During follow up to 2015 they found that overall survival for women was significantly longer than for men (median 1.28 versus 0.77 years; HR for men = 1.43, 95% CI: 1.25–1.64, p < 0.0001).
Their initial findings, published in the Journal of Thoracic Oncology, showed that survival disparity remained when each subgroup of major prognostic factors (histologic subtype, stage at diagnosis, treatment received, and smoking status) was evaluated separately.
On multivariable analysis, treatment-related factors explained half of the survival difference, followed by lifestyle and tumour characteristics (explaining 28%, 26%, respectively). After adjusting for all major known prognostic factors, the excess risk for men was reduced by more than 80%.

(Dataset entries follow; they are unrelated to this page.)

(** * Warehouse network optimizer: a shallow embedding of [optimization.py]

    The development follows [src/optimization.py] and the two helpers it
    imports from [src/utils.py] ([warehousing_cost], [get_drive_time_matrix]).

    Numbers.  Python floats are modelled by exact rationals ([Q]); sums and
    products are therefore exact and numeric results are compared with [==].
    Coordinates, rows and centre lists are compared with Leibniz equality.

    Libraries.  numpy's elementary functions, scikit-learn's [KMeans] and the
    OpenRouteService client are not part of the repository: they are section
    variables.  The routing client is consulted through an explicit history of
    the requests sent so far, so that "no request was sent" can be stated. *)

From Stdlib Require Import String QArith Qminmax Lqa ZArith Bool List Lia.
From Stdlib Require Import PrimFloat FloatOps SpecFloat.
Import ListNotations.

Open Scope Q_scope.

(* ------------------------------------------------------------------ *)
(** ** Exceptions, outcomes and the request history *)

Inductive exn : Type :=
| ApiError            (* openrouteservice.exceptions.ApiError *)
| HTTPError           (* openrouteservice.exceptions.HTTPError *)
| Timeout             (* openrouteservice.exceptions.Timeout *)
| ConnectionError     (* requests.exceptions.ConnectionError *)
| KeyError
| TypeError
| ValueError
| IndexError
| KeyboardInterrupt.  (* a BaseException that is not an Exception *)

(** [except Exception] catches everything but the bare [BaseException]s. *)
Definition is_Exception (e : exn) : bool :=
  match e with
  | KeyboardInterrupt => false
  | _ => true
  end.

(** [except openrouteservice.exceptions.ApiError]. *)
Definition is_ApiError (e : exn) : bool :=
  match e with
  | ApiError => true
  | _ => false
  end.

(** Authentication and quota failures surface as [ApiError] (HTTP 4xx),
    transport failures as [HTTPError], [Timeout] or [ConnectionError]. *)
Definition provider_failure (e : exn) : bool :=
  match e with
  | ApiError | HTTPError | Timeout | ConnectionError => true
  | _ => false
  end.

Inductive outcome (A : Type) : Type :=
| Ret (a : A)
| Raise (e : exn).
Arguments Ret {A} a.
Arguments Raise {A} e.

Definition point : Type := (Q * Q)%type.          (* [lon, lat] *)

Record request : Type := mkRequest {
  req_origins : list point;
  req_destinations : list point;
  req_key : string
}.

Definition history : Type := list request.

(** A computation that may send routing requests and may raise. *)
Definition M (A : Type) : Type := history -> outcome A * history.

Definition ret {A} (a : A) : M A := fun h => (Ret a, h).
Definition raise {A} (e : exn) : M A := fun h => (Raise e, h).
Definition lift {A} (o : outcome A) : M A := fun h => (o, h).

Definition bind {A B} (m : M A) (f : A -> M B) : M B :=
  fun h =>
    match m h with
    | (Ret a, h') => f a h'
    | (Raise e, h') => (Raise e, h')
    end.

(** [try: m except <handles>: handler] *)
Definition try_except {A} (m : M A) (handles : exn -> bool) (handler : M A) : M A :=
  fun h =>
    match m h with
    | (Ret a, h') => (Ret a, h')
    | (Raise e, h') => if handles e then handler h' else (Raise e, h')
    end.

Notation "x <- m ;; k" := (bind m (fun x => k))
  (at level 61, m at next level, right associativity).
Notation "' p <- m ;; k" := (bind m (fun x => let p := x in k))
  (at level 61, p pattern, m at next level, right associativity).

(* ------------------------------------------------------------------ *)
(** ** Small numeric helpers *)

Definition Qltb (x y : Q) : bool :=
  match x ?= y with
  | Lt => true
  | _ => false
  end.

(** [arr.sum()] and the [acc += x] loops all start from [0.0]. *)
Definition Qsum (l : list Q) : Q := fold_left Qplus l 0.

Definition matrix : Type := list (list Q).

(** Number of columns of a 2-D array stored as a list of rows. *)
Definition ncols (m : matrix) : nat :=
  match m with
  | [] => 0%nat
  | r :: _ => length r
  end.

Definition regular (A : Type) (rows : list (list A)) : bool :=
  match rows with
  | [] => true
  | r :: rest => forallb (fun r' => Nat.eqb (length r') (length r)) rest
  end.
Arguments regular {A} rows.

Fixpoint all_some {A} (l : list (option A)) : option (list A) :=
  match l with
  | [] => Some []
  | None :: _ => None
  | Some a :: t =>
      match all_some t with
      | Some t' => Some (a :: t')
      | None => None
      end
  end.

(** [np.array(secs) / 60.0]: a ragged nesting is refused by [np.array]; a
    [None] duration (JSON null) gives an object array whose division raises. *)
Definition np_array_div60 (secs : list (list (option Q))) : outcome matrix :=
  if negb (regular secs) then Raise ValueError
  else
    match all_some (map all_some secs) with
    | None => Raise TypeError
    | Some rows => Ret (map (map (fun s => s / 60)) rows)
    end.

(** Elementwise product of two 1-D arrays, with numpy's broadcasting. *)
Definition np_mul (a b : list Q) : outcome (list Q) :=
  if Nat.eqb (length a) (length b) then Ret (map (fun p => fst p * snd p) (combine a b))
  else
    match a, b with
    | [x], _ => Ret (map (fun y => x * y) b)
    | _, [y] => Ret (map (fun x => x * y) a)
    | _, _ => Raise ValueError
    end.

(** [dists[:] = time_mat] for a target of shape [(n, m)].  A source built
    from the empty list is the 1-D array of shape [(0,)]. *)
Definition broadcast_to (n m : nat) (src : matrix) : outcome matrix :=
  match src with
  | [] => if Nat.eqb m 0 then Ret (repeat [] n) else Raise ValueError
  | r0 :: _ =>
      let r := length src in
      let c := length r0 in
      if (Nat.eqb r n || Nat.eqb r 1) && (Nat.eqb c m || Nat.eqb c 1) then
        let widen (row : list Q) :=
          if Nat.eqb c m then row else repeat (nth 0 row 0) m in
        if Nat.eqb r n then Ret (map widen src)
        else Ret (repeat (widen r0) n)
      else Raise ValueError
  end.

The researchers said their findings confirmed and extended those of previous Australian studies into sex disparities in lung cancer survival, providing more robust data based on people in community settings rather than just hospital-based patients undergoing treatment with curative intent.
“We found that approximately half of the observed sex survival disparity was explained by differences in receipt of anticancer treatments within six months after diagnosis. This could partly be due to a lower proportion of men having surgery within six months than women (17% versus 25%), which may be due to patient-related factors that also correlate with poorer survival,” they said.